BACKGROUND: South Asian individuals shoulder a disproportionate burden of cardiometabolic diseases. OBJECTIVES: The purpose of this study was to determine if vascular regenerative cell content varies significantly between South Asian and White European people. METHODS: Between January 2022 and January 2023, 60 South Asian and 60 White European adults with either documented cardiovascular disease or established diabetes with ≥1 other cardiovascular risk factor were prospectively enrolled. Vascular regenerative cell content in venous blood was enumerated using a flow cytometry assay that is based on high aldehyde dehydrogenase (ALDHhi) activity and cell surface marker phenotyping. The primary outcome was the difference in frequency of circulating ALDHhi progenitor cells, monocytes, and granulocytes between the 2 groups. RESULTS: Compared with White European participants, those of South Asian ethnicity were younger (69 ± 10 years vs 66 ± 9 years; P < 0.05), had lower weight (88 ± 19 kg vs 75 ± 13 kg; P < 0.001), and exhibited a greater prevalence of type 2 diabetes (62% vs 92%). South Asian individuals had markedly lower circulating frequencies of pro-angiogenic ALDHhiSSClowCD133+ progenitor cells (P < 0.001) and ALDHhiSSCmidCD14+CD163+ monocytes with vessel-reparative capacity (P < 0.001), as well as proportionally more ALDHhi progenitor cells with high reactive oxygen species content (P < 0.05). After correction for sex, age, body mass index, and glycated hemoglobin, South Asian ethnicity was independently associated with lower ALDHhiSSClowCD133+ cell count. CONCLUSIONS: South Asian people with cardiometabolic disease had less vascular regenerative and reparative cells suggesting compromised vessel repair capabilities that may contribute to the excess vascular risk in this population. (The Role of South Asian vs European Origins on Circulating Regenerative Cell Exhaustion [ORIGINS-RCE]; NCT05253521).

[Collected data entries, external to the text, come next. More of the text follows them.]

(* ===== verification/Mote.v ===== *)
(** kx-mote: the identity substrate. Non-determinism classes, dependency edges,
    effect patterns, the per-attempt lifecycle, the definition and identity of
    a Mote, the author-side graph container and the context-item codec. *)
From S2P Require Import Prelude Utf8 CriticTypes.

(** ** External code: blake3 and bincode

    Both are third-party crates; a definition that calls them takes them as a
    class argument. What is used: a digest is 32 bytes, and the frozen bincode
    configuration decodes what it encodes. *)
Class Blake3 := {
  blake3 : bytes -> bytes;
  blake3_array : forall x, array_ok 32 (blake3 x)
}.
(** A concrete hash to evaluate the development on. *)
Definition demo_blake3 : Blake3.
Proof.
  refine {| blake3 := fun x => to_le 32 (from_le x) |}.
  intros x. split; [apply length_to_le|apply to_le_ok].
Defined.
Class Bincode (A : Type) := {
  bincode_encode : A -> bytes;
  bincode_decode : bytes -> option (A * nat);
  bincode_decode_encode : forall a,
    bincode_decode (bincode_encode a) = Some (a, length (bincode_encode a))
}.

Inductive NdClass := Pure | ReadOnlyNondet | WorldMutating.
#[export] Instance NdClass_eq_dec : EqDecision NdClass.
Proof. solve_decision. Defined.
Definition NdClass_as_u8 (n : NdClass) : Z :=
  match n with Pure => 0 | ReadOnlyNondet => 1 | WorldMutating => 2 end.

Inductive EffectPattern := IdempotentByConstruction | StageThenCommit | ValidateThenCommit.
#[export] Instance EffectPattern_eq_dec : EqDecision EffectPattern.
Proof. solve_decision. Defined.

(** ** Edges *)
Inductive EdgeKind := Data | Control.
#[export] Instance EdgeKind_eq_dec : EqDecision EdgeKind.
Proof. solve_decision. Defined.
Definition EdgeKind_as_u8 (k : EdgeKind) : Z := match k with Data => 0 | Control => 1 end.

Record EdgeMeta := { kind : EdgeKind; non_cascade : bool }.
#[export] Instance EdgeMeta_eq_dec : EqDecision EdgeMeta.
Proof. solve_decision. Defined.
Definition EdgeMeta_data : EdgeMeta := {| kind := Data; non_cascade := false |}.
Definition EdgeMeta_control : EdgeMeta := {| kind := Control; non_cascade := false |}.
Definition EdgeMeta_control_non_cascading : EdgeMeta :=
  {| kind := Control; non_cascade := true |}.
(** The rule the constructors uphold: a Data edge always cascades. *)
Definition EdgeMeta_ok (e : EdgeMeta) : bool :=
  negb (bool_decide (e.(kind) = Data) && e.(non_cascade)).

(** Identities are 32-byte strings. *)
Abbreviation MoteId := bytes.
Abbreviation ContentRef := bytes.
Record ParentRef := { parent_id : MoteId; edge : EdgeMeta }.
#[export] Instance ParentRef_eq_dec : EqDecision ParentRef.
Proof. solve_decision. Defined.

(** ** The per-attempt lifecycle *)
Module AttemptState.
Inductive AttemptState := Pending | Scheduled | Running | Committed | Failed | Repudiated.
End AttemptState.
Abbreviation AttemptState := AttemptState.AttemptState.
#[export] Instance AttemptState_eq_dec : EqDecision AttemptState.
Proof. solve_decision. Defined.

Record IllegalTransition := { from : AttemptState; to : AttemptState }.

Definition transition (f t : AttemptState) : outcome AttemptState IllegalTransition :=
  let legal :=
    match f, t with
    | AttemptState.Pending, AttemptState.Scheduled
    | AttemptState.Scheduled, AttemptState.Running
    | AttemptState.Running, AttemptState.Committed
    | AttemptState.Running, AttemptState.Failed
    | AttemptState.Committed, AttemptState.Repudiated => true
    | _, _ => false
    end in
  if legal then Ok t else Err {| from := f; to := t |}.
Definition is_legal_transition (f t : AttemptState) : bool := is_ok (transition f t).
Definition ALL_ATTEMPT_STATES : list AttemptState :=
  [AttemptState.Pending; AttemptState.Scheduled; AttemptState.Running;
   AttemptState.Committed; AttemptState.Failed; AttemptState.Repudiated].

(** ** Definitions and identity *)
Record InferenceParams := {
  max_output_tokens : Z;
  temperature_bps : Z;
  top_p_bps : Z;
  top_k : Z;
  seed : Z;
  stop_tokens : list bytes;
  grammar : option bytes
}.
Definition InferenceParams_default : InferenceParams := {|
  max_output_tokens := 512; temperature_bps := 0; top_p_bps := 10000; top_k := 0;
  seed := 0; stop_tokens := []; grammar := None |}.

Record MoteDef := {
  logic_ref : bytes;
  model_id : bytes;
  prompt_template_hash : bytes;
  tool_contract : gmap bytes bytes;
  nd_class : NdClass;
  config_subset : gmap bytes bytes;
  effect_pattern : EffectPattern;
  critic_for : option MoteId;
  is_topology_shaper : bool;
  inference_params : InferenceParams;
  critic_check : option CheckSpec;
  schema_version : Z
}.

Definition MoteDef_hash `{Blake3, Bincode MoteDef} (d : MoteDef) : bytes :=
  blake3 (bincode_encode d).
Definition MoteDef_decode `{Bincode MoteDef} (b : bytes) : option MoteDef :=
  fst <$> bincode_decode b.

(** The hasher is fed the definition hash, the input identity, the position. *)
Definition derive_mote_id `{Blake3} (mote_def_hash input_data_id graph_position : bytes) : MoteId :=
  blake3 (mote_def_hash ++ input_data_id ++ graph_position).

Record Mote := {
  mote_id : MoteId;
  def : MoteDef;
  input_data_id : bytes;
  graph_position : bytes;
  parents : list ParentRef
}.
Definition Mote_new `{Blake3, Bincode MoteDef} (d : MoteDef) (inp pos : bytes)
    (ps : list ParentRef) : Mote :=
  let def_hash := MoteDef_hash d in
  {| mote_id := derive_mote_id def_hash inp pos; def := d; input_data_id := inp;
     graph_position := pos; parents := ps |}.

Record MoteGraph := { nodes : gmap bytes Mote; edges : gmap bytes (list ParentRef) }.
Definition MoteGraph_new : MoteGraph := {| nodes := ∅; edges := ∅ |}.
Definition MoteGraph_insert (g : MoteGraph) (m : Mote) : MoteGraph :=
  {| nodes := <[mote_id m := m]> g.(nodes); edges := <[mote_id m := parents m]> g.(edges) |}.
Definition MoteGraph_parents_of (g : MoteGraph) (i : MoteId) : option (list ParentRef) :=
  g.(edges) !! i.

(** ** Topology decisions *)
Record ChildDescriptor := {
  role_id : bytes;
  child_logic_ref : bytes;
  child_nd_class : NdClass;
  child_effect_pattern : EffectPattern;
  intent : bytes
}.
Record TopologyDecision := { children : list ChildDescriptor }.
Definition TopologyDecision_encode `{Bincode TopologyDecision} (t : TopologyDecision) : bytes :=
  bincode_encode t.
Definition TopologyDecision_hash `{Blake3, Bincode TopologyDecision} (t : TopologyDecision) : bytes :=
  blake3 (bincode_encode t).
Definition TopologyDecision_decode `{Bincode TopologyDecision} (b : bytes)
    : option TopologyDecision :=
  fst <$> bincode_decode b.

(** ** Lifecycle lemmas *)
Definition attempt_step (f t : AttemptState) : Prop := transition f t = Ok t.

Lemma transition_ok_eq f t s : transition f t = Ok s -> s = t.
Proof. unfold transition. by destruct f, t; intros [=]. Qed.

(** An order no legal step decreases: the lifecycle has no cycle. *)
Definition attempt_rank (s : AttemptState) : nat :=
  match s with
  | AttemptState.Pending => 0 | AttemptState.Scheduled => 1 | AttemptState.Running => 2
  | AttemptState.Committed | AttemptState.Failed => 3 | AttemptState.Repudiated => 4
  end.
Lemma attempt_step_rank f t : attempt_step f t -> attempt_rank t = S (attempt_rank f).
Proof. unfold attempt_step, transition. by destruct f, t. Qed.

Lemma attempt_reachable_rank f t :
  rtc attempt_step f t -> f = t \/ (attempt_rank f < attempt_rank t)%nat.
Proof.
  induction 1 as [|x y z Hxy _ IH]; [by left|]. apply attempt_step_rank in Hxy.
  right. destruct IH as [->|]; lia.
Qed.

Icosapent ethyl modulates circulating vascular regenerative cell content: The IPE-PREVENTION CardioLink-14 trial.

BACKGROUND: REDUCE-IT (Reduction of Cardiovascular Events with Icosapent Ethyl-Intervention Trial) showed that icosapent ethyl (IPE) reduced major adverse cardiovascular events by 25%. Since the underlying mechanisms for these benefits are not fully understood, the IPE-PREVENTION CardioLink-14 trial (ClinicalTrials.gov: NCT04562467) sought to determine if IPE regulates vascular regenerative (VR) cell content in people with mild to moderate hypertriglyceridemia. METHODS: Seventy statin-treated individuals with triglycerides ≥1.50 and <5.6 mmol/L and either atherosclerotic cardiovascular disease or type 2 diabetes with additional cardiovascular risk factors were randomized to IPE (4 g/day) or usual care. VR cells with high aldehyde dehydrogenase activity (ALDHhi) were isolated from blood collected at the baseline and 3-month visits and characterized with lineage-specific cell surface markers. The primary endpoint was the change in frequency of pro-vascular ALDHhiside scatter (SSC)lowCD133+ progenitor cells. Change in frequencies of ALDHhiSSCmid monocyte and ALDHhiSSChi granulocyte precursor subsets, reactive oxygen species production, serum biomarkers, and omega-3 levels were also evaluated. FINDINGS: Baseline characteristics, cardiovascular risk factors, and medications were balanced between the groups. Compared to usual care, IPE increased the mean frequency of ALDHhiSSClowCD133+ cells (-1.00% ± 2.45% vs. +7.79% ± 1.70%; p = 0.02), despite decreasing overall ALDHhiSSClow cell frequency. IPE assignment also reduced oxidative stress in ALDHhiSSClow progenitors and increased ALDHhiSSChi granulocyte precursor cell content. CONCLUSIONS: IPE-PREVENTION CardioLink-14 provides the first translational evidence that IPE can modulate VR cell content and suggests a novel mechanism that may underlie the cardioprotective effects observed with IPE in REDUCE-IT. FUNDING: HLS Therapeutics provided the IPE in kind and had no role in the study design, conduct, analyses, or interpretation.